Current location - Loan Platform Complete Network - Bank loan - Why are banks particularly "active" in housing loans?
Why are banks particularly "active" in housing loans?
Ten years in the East and ten years in the West, the era when housing mortgage was regarded as a hot project has ended, and domestic banks are not willing to issue housing mortgage at all. Housing mortgage loan business has long been a chicken rib. Then why are domestic banks unwilling to issue mortgages?

As the current housing market in China is an investment-oriented market, it is no problem for banks to issue housing mortgage loans when housing prices rise, because the value of housing mortgaged by buyers has been rising, the value of housing mortgage is getting higher and higher, and the risk of bank loans is getting smaller and smaller. At this point, banks will definitely regard housing mortgage loans as quality assets. Because this kind of loan is not only high in amount but also low in risk. However, as an investment product, housing is purchased through bank credit leverage, so the price of such housing investment products will inevitably be pushed up. When the house price rises to a certain extent and is far away from the real estate value, the bubble in the real estate investment market will inevitably burst, and the periodic adjustment of the real estate market may occur at any time.

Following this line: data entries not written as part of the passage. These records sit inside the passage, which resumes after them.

(* ===== verification/ClientSubnet.v ===== *)
(** * What an upstream learns of a client: [src/dns/edns/client_subnet.rs] and [EcsPolicy] of [src/profiles/profile.rs]

    The option a query carries upstream: the address of the client cut to a
    prefix that the policy of its profile chooses. *)

From S2P Require Import Prelude RustStr Cidr.

Inductive EcsMode := EcsOff | EcsCoarse | EcsSubnet.

Record EcsConfig := { ecs_enabled : bool; ecs_source_prefix_v4 : Z; ecs_source_prefix_v6 : Z; ecs_mode : EcsMode }.

Record ProfileEcsConfig := { pec_mode : option EcsMode; pec_source_prefix_v4 : option Z; pec_source_prefix_v6 : option Z }.

Record EcsPolicy := { ep_mode : EcsMode; ep_source_prefix_v4 : Z; ep_source_prefix_v6 : Z }.

Definition ECS_OFF : EcsPolicy := {| ep_mode := EcsOff; ep_source_prefix_v4 := 0; ep_source_prefix_v6 := 0 |}.

Definition COARSE_PREFIX_V4 : Z := 24.
Definition COARSE_PREFIX_V6 : Z := 56.

Definition from_profile_and_upstream (profile_ecs : option ProfileEcsConfig) (upstream_ecs : EcsConfig) : EcsPolicy :=
  if negb (ecs_enabled upstream_ecs) then ECS_OFF
  else
    match profile_ecs with
    | Some pe => {| ep_mode := default (ecs_mode upstream_ecs) (pec_mode pe);
                    ep_source_prefix_v4 := default (ecs_source_prefix_v4 upstream_ecs) (pec_source_prefix_v4 pe);
                    ep_source_prefix_v6 := default (ecs_source_prefix_v6 upstream_ecs) (pec_source_prefix_v6 pe) |}
    | None => {| ep_mode := ecs_mode upstream_ecs; ep_source_prefix_v4 := ecs_source_prefix_v4 upstream_ecs;
                 ep_source_prefix_v6 := ecs_source_prefix_v6 upstream_ecs |}
    end.

(** ** Cutting an address *)

(** [octets()] of an address of [n] bytes, and the address of octets. *)
Fixpoint be_octets (n : nat) (a : Z) : list Z :=
  match n with 0 => [] | S n => (Z.shiftr a (8 * Z.of_nat n) mod 256)%Z :: be_octets n a end.

Definition be_value (octets : list Z) : Z := foldl (fun acc b => acc * 256 + b)%Z 0%Z octets.

Definition mask_octets (octets : list Z) (prefix : Z) : list Z :=
  let total_bits := (Z.of_nat (length octets) * 8)%Z in
  if (total_bits <=? prefix)%Z then octets
  else
    let full_bytes := Z.to_nat (prefix / 8) in
    let leftover_bits := (prefix mod 8)%Z in
    if negb (leftover_bits =? 0)%Z then
      let m := as_u8 (Z.shiftl 255 (8 - leftover_bits)) in
      take full_bytes octets ++ [Z.land (default 0%Z (octets !! full_bytes)) m] ++ replicate (length octets - full_bytes - 1) 0%Z
    else take full_bytes octets ++ replicate (length octets - full_bytes) 0%Z.

Definition mask_address (address : IpAddr) (prefix : Z) : IpAddr :=
  match address with
  | V4 a => V4 (be_value (mask_octets (be_octets 4 a) prefix))
  | V6 a => V6 (be_value (mask_octets (be_octets 16 a) prefix))
  end.

(** ** The option *)

(** [ClientSubnet] with a scope of zero. *)
Record EdnsClientSubnet := { ecs_address : IpAddr; ecs_source_prefix : Z }.

Inductive EcsError := PrefixOutOfRange (prefix max : Z).

Definition max_prefix (ip : IpAddr) : Z := match ip with V4 _ => 32 | V6 _ => 128 end.

Definition ecs_new (address : IpAddr) (source_prefix : Z) : result EcsError EdnsClientSubnet :=
  if (max_prefix address <? source_prefix)%Z then Err (PrefixOutOfRange source_prefix (max_prefix address))
  else Ok {| ecs_address := mask_address address source_prefix; ecs_source_prefix := source_prefix |}.

Definition policy_prefix (p : EcsPolicy) (client_ip : IpAddr) : option Z :=
  match ep_mode p with
  | EcsOff => None
  | EcsCoarse => Some match client_ip with V4 _ => COARSE_PREFIX_V4 | V6 _ => COARSE_PREFIX_V6 end
  | EcsSubnet => Some match client_ip with V4 _ => ep_source_prefix_v4 p | V6 _ => ep_source_prefix_v6 p end
  end.

Definition build_option (p : EcsPolicy) (client_ip : IpAddr) : option EdnsClientSubnet :=
  match policy_prefix p client_ip with
  | None => None
  | Some prefix => match ecs_new client_ip prefix with Ok opt => Some opt | Err _ => None end
  end.

(** [EcsPrefix]: the part of a cache key that separates subnets. *)
Record EcsPrefix := { ecs_addr : IpAddr; ecs_prefix : Z }.

#[export] Instance ecs_prefix_eq_dec : EqDecision EcsPrefix.
Proof. solve_decision. Defined.

Definition as_cache_prefix (o : EdnsClientSubnet) : option EcsPrefix :=
  if (ecs_source_prefix o =? 0)%Z then None
  else Some {| ecs_addr := ecs_address o; ecs_prefix := ecs_source_prefix o |}.

(** ** What the mask keeps *)

Lemma be_value_app l l' : be_value (l ++ l') = (be_value l * 256 ^ Z.of_nat (length l') + be_value l')%Z.
Proof.
  unfold be_value. rewrite foldl_app. generalize (foldl (fun acc b => acc * 256 + b)%Z 0%Z l). intros z.
  induction l' as [|b l' IH] using rev_ind; [cbn; lia|]. rewrite !foldl_app, length_app. cbn [foldl length]. rewrite IH.
  rewrite Nat2Z.inj_add, Z.pow_add_r by lia. change (256 ^ Z.of_nat 1)%Z with 256%Z. lia.
Qed.

Lemma be_value_zeros k : be_value (replicate k 0%Z) = 0%Z.
Proof. induction k as [|k IH]; [done|]. cbn [replicate]. change (0%Z :: replicate k 0%Z) with ([0%Z] ++ replicate k 0%Z). rewrite be_value_app, IH. done. Qed.

Lemma length_be_octets n a : length (be_octets n a) = n.
Proof. induction n as [|n IH]; cbn; [done|]. by rewrite IH. Qed.

Lemma be_octets_split n k a : be_octets (n + k) a = be_octets n (Z.shiftr a (8 * Z.of_nat k)) ++ be_octets k a.
Proof.
  induction n as [|n IH]; [done|]. cbn [be_octets Nat.add app]. rewrite IH. f_equal. rewrite Z.shiftr_shiftr by lia. do 2 f_equal. lia.
Qed.

Lemma be_value_octets n a : be_value (be_octets n a) = (a mod 256 ^ Z.of_nat n)%Z.
Proof.
  revert a. induction n as [|n IH]; intros a; [symmetry; apply Z.mod_1_r|].
  replace (S n) with (1 + n) by lia. rewrite be_octets_split, be_value_app, length_be_octets, IH. cbn [be_octets].
  change (be_value [?b]) with (0 * 256 + b)%Z. rewrite Z.shiftr_0_r, Z.shiftr_div_pow2 by lia.
  replace (2 ^ (8 * Z.of_nat n))%Z with (256 ^ Z.of_nat n)%Z by (rewrite Z.pow_mul_r by lia; done).
  rewrite Nat2Z.inj_add, Z.pow_add_r by lia. change (256 ^ Z.of_nat 1)%Z with 256%Z.
  rewrite (Z.mul_comm 256), Z.rem_mul_r by (try apply Z.pow_nonzero; lia). lia.
Qed.

Lemma pow_256 k : (2 ^ (8 * Z.of_nat k) = 256 ^ Z.of_nat k)%Z.
Proof. rewrite Z.pow_mul_r by lia. done. Qed.

(** The bits of a number above [8 - l] are those above its last byte and the
    top [l] of that byte. *)
Lemma cut_byte x l : (0 ≤ l ≤ 8)%Z →
  (x / 2 ^ (8 - l) * 2 ^ (8 - l) = x / 256 * 256 + x mod 256 / 2 ^ (8 - l) * 2 ^ (8 - l))%Z.
Proof.
  intros Hl. assert (256 = 2 ^ l * 2 ^ (8 - l))%Z as H by (rewrite <-Z.pow_add_r by lia; replace (l + (8 - l))%Z with 8%Z by lia; done).
  assert (x / 2 ^ (8 - l) = x / 256 * 2 ^ l + x mod 256 / 2 ^ (8 - l))%Z as ->; [|generalize (x / 256)%Z (x mod 256 / 2 ^ (8 - l))%Z; intros q r; rewrite H; ring].
  rewrite <-Z.div_add_l by (apply Z.pow_nonzero; lia). f_equal. rewrite <-Z.mul_assoc, <-H. pose proof (Z.div_mod x 256). lia.
Qed.

Lemma high_octets f k a : (0 ≤ a < 2 ^ (8 * Z.of_nat (f + k)))%Z →
  be_value (be_octets f (Z.shiftr a (8 * Z.of_nat k))) = (a / 2 ^ (8 * Z.of_nat k))%Z.
Proof.
  intros Ha. rewrite be_value_octets, <-pow_256, Z.shiftr_div_pow2 by lia. apply Z.mod_small.
  assert (0 < 2 ^ (8 * Z.of_nat k))%Z by (apply Z.pow_pos_nonneg; lia). split; [apply Z.div_pos; lia|].
  apply Z.div_lt_upper_bound; [done|]. rewrite <-Z.pow_add_r by lia. replace (8 * Z.of_nat k + 8 * Z.of_nat f)%Z with (8 * Z.of_nat (f + k))%Z by lia. lia.
Qed.

(** The octets before the cut, the octet at the cut, and zeros. *)
Lemma mask_octets_value n a prefix :
  (0 ≤ a < 2 ^ (8 * Z.of_nat n))%Z → (0 ≤ prefix ≤ 8 * Z.of_nat n)%Z →
  be_value (mask_octets (be_octets n a) prefix) = (leading (8 * Z.of_nat n) prefix a * 2 ^ (8 * Z.of_nat n - prefix))%Z.
Proof.
  intros Ha Hp. unfold mask_octets, leading. rewrite length_be_octets.
  destruct (Z.leb_spec (Z.of_nat n * 8) prefix) as [Hle|Hlt].
  { replace prefix with (8 * Z.of_nat n)%Z by lia. rewrite Z.sub_diag, Z.div_1_r, Z.mul_1_r, be_value_octets, <-pow_256. by apply Z.mod_small. }
  pose proof (Z.div_mod prefix 8 ltac:(lia)) as Hdm. pose proof (Z.mod_pos_bound prefix 8 ltac:(lia)) as Hm.
  assert (0 ≤ prefix / 8)%Z as Hq by (apply Z.div_pos; lia).
  set (f := Z.to_nat (prefix / 8)). set (l := (prefix mod 8)%Z) in *.
  assert (∃ k, n = f + S k) as [k ->] by (exists (n - f - 1); lia).
  replace (8 * Z.of_nat (f + S k) - prefix)%Z with (8 * Z.of_nat k + (8 - l))%Z by lia.
  rewrite be_octets_split, take_app_length' by (by rewrite length_be_octets).
  pose proof (high_octets f (S k) a Ha) as Htop. set (x := (a / 2 ^ (8 * Z.of_nat k))%Z).
  assert (∀ m, (0 ≤ m)%Z → a / 2 ^ (8 * Z.of_nat k + m) = x / 2 ^ m)%Z as Hx
    by (intros m Hm0; rewrite Z.pow_add_r by lia; unfold x; rewrite Z.div_div by (try apply Z.pow_nonzero; try apply Z.pow_pos_nonneg; lia); done).
  replace (8 * Z.of_nat (S k))%Z with (8 * Z.of_nat k + 8)%Z in Htop by lia. rewrite Hx in Htop by lia.
  rewrite Hx, (Z.pow_add_r 2 (8 * Z.of_nat k) (8 - l)), (Z.mul_comm (2 ^ (8 * _))), Z.mul_assoc, cut_byte by lia.
  replace (8 * Z.of_nat (S k))%Z with (8 * Z.of_nat k + 8)%Z by lia.
  assert (length (be_octets f (Z.shiftr a (8 * Z.of_nat k + 8))) = f) as Hlen by apply length_be_octets.
  generalize dependent (be_octets f (Z.shiftr a (8 * Z.of_nat k + 8))). intros h Htop Hlen.
  destruct (Z.eqb_spec l 0) as [Hl|Hl]; cbn [negb].
  - rewrite be_value_app, be_value_zeros, length_replicate, Htop. replace (f + S k - f) with (S k) by lia.
    rewrite <-pow_256, Hl. replace (8 * Z.of_nat (S k))%Z with (8 + 8 * Z.of_nat k)%Z by lia. rewrite Z.pow_add_r by lia.
    change (2 ^ (8 - 0))%Z with 256%Z. rewrite (Z.div_small (x mod 256)) by (apply Z.mod_pos_bound; lia). change (2 ^ 8)%Z with 256%Z. lia.
  - rewrite lookup_app_r, Hlen, Nat.sub_diag by lia. cbn [be_octets lookup list_lookup default].
    rewrite Z.shiftr_div_pow2 by lia. fold x. replace (f + S k - f - 1) with k by lia.
    pose proof (mask_land 8 l (x mod 256) ltac:(lia) ltac:(apply Z.mod_pos_bound; lia)) as Hland. unfold mask in Hland.
    rewrite (proj2 (Z.eqb_neq _ _) Hl) in Hland. change (2 ^ 8 - 1)%Z with 255%Z in Hland. fold (as_u8 (Z.shiftl 255 (8 - l))) in Hland.
    rewrite !be_value_app, be_value_zeros, Htop, length_app, !length_replicate. cbn [length].
    change (be_value [?b]) with (0 * 256 + b)%Z. cbn [default]. unfold id. rewrite Hland. unfold leading. cbn [Nat.add]. rewrite Nat2Z.inj_succ, Z.pow_succ_r, <-pow_256 by lia.
    change (2 ^ 8)%Z with 256%Z. lia.
Qed.

Definition ecs_policy_wf (p : EcsPolicy) : Prop := in_u8 (ep_source_prefix_v4 p) ∧ in_u8 (ep_source_prefix_v6 p).

Lemma policy_prefix_wf p ip n : ecs_policy_wf p → policy_prefix p ip = Some n → in_u8 n.
Proof.
  intros [H4 H6]. unfold policy_prefix. destruct (ep_mode p); [done|by destruct ip; intros [= <-]|by destruct ip; intros [= <-]].
Qed.

Lemma mask_address_eq a b prefix : ip_wf a → ip_wf b → (0 ≤ prefix ≤ width_of a)%Z →
  mask_address b prefix = mask_address a prefix ↔ agree prefix a b.
Proof.
  intros Ha Hb Hp. destruct a as [a|a], b as [b|b]; cbn [mask_address agree ip_wf width_of] in *; try done.
  - rewrite !(mask_octets_value 4) by (cbn; lia). change (8 * Z.of_nat 4)%Z with 32%Z. assert (2 ^ (32 - prefix) ≠ 0)%Z by (apply Z.pow_nonzero; lia).
    split; [intros [= Heq%Z.mul_cancel_r]; done|by intros ->].
  - rewrite !(mask_octets_value 16) by (cbn; lia). change (8 * Z.of_nat 16)%Z with 128%Z. assert (2 ^ (128 - prefix) ≠ 0)%Z by (apply Z.pow_nonzero; lia).
    split; [intros [= Heq%Z.mul_cancel_r]; done|by intros ->].
Qed.

Lemma build_option_Some p ip o : build_option p ip = Some o ↔
  ∃ n, policy_prefix p ip = Some n ∧ (n ≤ width_of ip)%Z ∧ o = {| ecs_address := mask_address ip n; ecs_source_prefix := n |}.
Proof.
  unfold build_option, ecs_new. change (max_prefix ip) with (width_of ip). destruct (policy_prefix p ip) as [n|].
  - destruct (Z.ltb_spec (width_of ip) n); split; try done; [intros (m & [= <-] & ? & _); lia|by intros [= <-]; exists n|by intros (m & [= <-] & _ & ->)].
  - split; [done|by intros (? & ? & _)].
Qed.

(** C32: what an upstream learns of a client.  With the switch of the
    configuration off no query carries an option.  An option names the prefix
    the policy chose for the family, and its address tells two clients apart
    exactly when they differ in that many leading bits: nothing below the
    prefix leaves, everything above it does.  The cache keeps the answers of
    two clients in one place exactly when the upstream could not tell them
    apart, or when the prefix is empty. *)
Theorem ecs_option_exact profile upstream a b o :
  let p := from_profile_and_upstream profile upstream in
  ecs_policy_wf p → ip_wf a → ip_wf b → build_option p a = Some o →
  ecs_enabled upstream = true ∧ policy_prefix p a = Some (ecs_source_prefix o)
  ∧ (build_option p b = Some o ↔ agree (ecs_source_prefix o) a b)
  ∧ ((build_option p b ≫= as_cache_prefix) = as_cache_prefix o ↔
     agree (ecs_source_prefix o) a b ∨ ecs_source_prefix o = 0%Z ∧ (build_option p b ≫= as_cache_prefix) = None).
Proof.
  intros p Hwf Ha Hb Ho. pose proof Ho as Ho'. apply build_option_Some in Ho' as (n & Hn & Hw & ->). cbn [ecs_source_prefix].
  pose proof (policy_prefix_wf _ _ _ Hwf Hn) as Hu. unfold in_u8 in Hu.
  assert (ecs_enabled upstream = true) as Hen.
  { unfold p, from_profile_and_upstream in Hn. destruct (ecs_enabled upstream); [done|]. cbn in Hn. done. }
  assert (build_option p b = Some {| ecs_address := mask_address a n; ecs_source_prefix := n |} ↔ agree n a b) as Hsame.
  { rewrite build_option_Some, <-mask_address_eq by (done || lia). split; [by intros (m & _ & _ & [= -> ->])|]. intros Hm. exists n.
    assert (agree n a b) as Hag by (by apply mask_address_eq; [..|lia|]). split_and!; [|by destruct a, b|by rewrite Hm].
    rewrite <-Hn. unfold policy_prefix. by destruct a, b. }
  split_and!; [done|done|done|]. unfold as_cache_prefix at 2. cbn [ecs_source_prefix ecs_address].
  destruct (Z.eqb_spec n 0) as [->|Hnz].
  - split; [by right; split|]. intros [Hag|[_ H]]; [|done]. apply Hsame in Hag as ->. done.
  - rewrite <-Hsame. split; [|by intros [->|[? _]]; [cbn; unfold as_cache_prefix; cbn; by rewrite (proj2 (Z.eqb_neq _ _) Hnz)|]].
    intros Hc. left. destruct (build_option p b) as [o'|]; [|done]. cbn in Hc. unfold as_cache_prefix in Hc.
    destruct (ecs_source_prefix o' =? 0)%Z; [done|]. destruct o'. cbn in Hc. by injection Hc as -> ->.
Qed.

Definition sample_upstream : EcsConfig :=
  {| ecs_enabled := true; ecs_source_prefix_v4 := 24; ecs_source_prefix_v6 := 48; ecs_mode := EcsSubnet |}.

(** 10.10.1.50 and 10.10.1.99 leave as 10.10.1.0/24. *)
Lemma ecs_option_exact_witness :
  build_option (from_profile_and_upstream None sample_upstream) (V4 168427875) =
  Some {| ecs_address := V4 168427776; ecs_source_prefix := 24 |}.
Proof.
  pose proof (ecs_option_exact None sample_upstream (V4 168427826) (V4 168427875) {| ecs_address := V4 168427776; ecs_source_prefix := 24 |}) as H.
  destruct H as (_ & _ & H & _); [split; unfold_max; cbn; lia|cbn; lia|cbn; lia|by vm_compute|]. apply H. by vm_compute.
Defined.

As an investment-oriented real estate market, when the market is periodically adjusted and house prices begin to fall, the huge risk of banks issuing such loans is self-evident. Because once the market starts to adjust, no one can predict how big the price adjustment will be and how long it will take. Faced with the huge uncertainty in this market and the possible rapid adjustment of housing prices, banks will face great risks if they engage in such housing mortgage loans easily again. In this case, banks will stay away from this business for self-protection.

We can see that with the explosive growth of internet finance and the prevalence of shadow banking in recent years, the interest rate in the domestic financial market has risen in an all-round way, which will naturally increase the loan cost of banks. If banks issue low-interest housing mortgage loans again, it will not only have low returns, but also be risky. This forces banks to lend to other places with higher returns and lower risks. Even if you don't issue loans and do bank wealth management products, you will have higher income and lower risk than mortgage loans.